Atrae la tierra coreana por sus infinitas laderas tapizadas en verde y fulgores de tonos naranjas y ocres propios del otoño. Los ginkgos tiran sus hojas aplatanadas que se pierden entre un reguero de hojas de arce que oscilan del verde más puro al rojo más infernal, resplandecientes hasta casi fosforecer por cualquier arcén, en cualquier punto donde halle acomodo la vista. Y valles propios de la pluma de Ko Un se tajan en mil direcciones, vitales con marcado acento romántico y nebuloso. Así hasta que asoma Gyeongju, y una llanura enorme se forma ante los ojos. Corea da una bienvenida tan próxima a los que fuimos paridos y criados en Euskadi que se hace imposible no sentirse a gusto. Entonces, como digo, aparecen en lontananza las moles de hormigón de Geoungju, primero tímidas y dispersas, después arracimadas y desafiantes. De súbito, sin darse uno cuenta, ya no quedan montañas a un lado u otro, todas se han echado hacia atrás para generar una planicie extraña sobre la que la mano del hombre hizo el resto.

Se me ha hecho de noche en este intervalo de carretera, pero no lo suficiente como para no adivinar que he elegido un motel en pleno barrio de putas de la ciudad. ¿He resaltado lo mucho que me estaba gustando Corea? Pues ahora aún más. Las sombras marcan el ritmo, los gatos ratoneros, negros como el hollín, vigilan altaneros sus dominios, las oxidadas farolas suspiran por una bombilla que nunca poseyeron y trémulos parpadeos en tonos escarlata invitan a encontrar un pozo de humedad femenina.

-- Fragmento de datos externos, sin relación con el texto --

(* ===== verification/WebviewSearch.v ===== *)
(** * Search and replace of the webview ([webview-ui/src/App.svelte])

    The search panel: the query and what it becomes, the results of the host
    and when they are shown, the next and the previous match, replacing one
    match or all, and what the messages of the host do to the results.  It
    stands on the editor ([WebviewEditor]), which it selects with and asks
    whether a match is visible; the results come from the search controller
    of the client ([Search]).  The texts that are shown and the half second
    of the timer are not modelled, a timer that runs is. *)

From stdpp Require Import sorting.
From S2P Require Import Prelude JsText JsValue ChangeLogCodec EditDiff Search TextEncoding WebviewProtocol WebviewInspector WebviewEditor.

Open Scope jsm_scope.
Open Scope list_scope.
Open Scope Z_scope.

(** ** State *)

Record SearchNavigationResult := mkNavigationResult {
  nr_offset : Z;
  nr_patternLength : Z;
  nr_viewportMatches : option (list Z)
}.

(** What waits until the match is visible. *)
Inductive pending_reveal :=
  | RevealResults (message : EditorSearchResults)
  | RevealNavigation (message : SearchNavigationResult)
  | RevealBounded (index : Z).

Record panel := mkPanel {
  p_ui : ui;
  p_query : jsstring;
  p_hex : bool;
  p_caseInsensitive : bool;
  p_reverse : bool;
  p_replacement : jsstring;
  p_pending : option pending_reveal;
  p_windowLimit : Z;
  p_timer : bool;
  p_maps : maps_state
}.

Definition with_ui (u : ui) (p : panel) : panel :=
  mkPanel u (p_query p) (p_hex p) (p_caseInsensitive p) (p_reverse p) (p_replacement p) (p_pending p)
    (p_windowLimit p) (p_timer p) (p_maps p).
Definition with_query (q : jsstring) (hex insensitive : bool) (p : panel) : panel :=
  mkPanel (p_ui p) q hex insensitive (p_reverse p) (p_replacement p) (p_pending p) (p_windowLimit p) (p_timer p) (p_maps p).
Definition with_reverse (b : bool) (p : panel) : panel :=
  mkPanel (p_ui p) (p_query p) (p_hex p) (p_caseInsensitive p) b (p_replacement p) (p_pending p)
    (p_windowLimit p) (p_timer p) (p_maps p).
Definition with_reveal (r : option pending_reveal) (p : panel) : panel :=
  mkPanel (p_ui p) (p_query p) (p_hex p) (p_caseInsensitive p) (p_reverse p) (p_replacement p) r
    (p_windowLimit p) (p_timer p) (p_maps p).
Definition with_limit (n : Z) (p : panel) : panel :=
  mkPanel (p_ui p) (p_query p) (p_hex p) (p_caseInsensitive p) (p_reverse p) (p_replacement p) (p_pending p)
    n (p_timer p) (p_maps p).
Definition with_timer (b : bool) (p : panel) : panel :=
  mkPanel (p_ui p) (p_query p) (p_hex p) (p_caseInsensitive p) (p_reverse p) (p_replacement p) (p_pending p)
    (p_windowLimit p) b (p_maps p).
Definition with_maps (m : maps_state) (p : panel) : panel :=
  mkPanel (p_ui p) (p_query p) (p_hex p) (p_caseInsensitive p) (p_reverse p) (p_replacement p) (p_pending p)
    (p_windowLimit p) (p_timer p) m.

Se adivina un ir y venir de manos que buscan y hallan en la trastienda, un meneo acompañado por un susurro de canción melancólica. Disparado a un centímetro de orejas en las que el resudado vaho exudado por mujeres de labios carmesí revienta el termostato, lo complicado es no sucumbir. Ajenos, una pareja de currelas se apoya sobre unos palés mientras maldicen la ligereza de su cartera. Beben cerveza y fuman compulsivamente. Moderadamente borrachos, discuten sobre bagatelas al estilo asiático: bajando la voz pero con ostensibles gestos enérgicos del resto del cuerpo. Son, por descontado, trabajadores de una empresa de telecomunicaciones cuando un camión con las bobinas de fibra óptica se halla estacionado a un puñado de metros. Probablemente un retén que acaba de finiquitar su turno. No lo intuyo. Además de su apariencia, su buzo, rotulado con el mismo anagrama que las cartolas del vehículo, les delata. Me refugio tras un Camel en la pensión, agotado pero feliz, en la certeza de que Gyeongju va a ser mucho mejor de lo pronosticado. Hoy no hay cuerpo para jotas o tragos envueltos en miradas golosas y perfume barato, mañana Dios dirá.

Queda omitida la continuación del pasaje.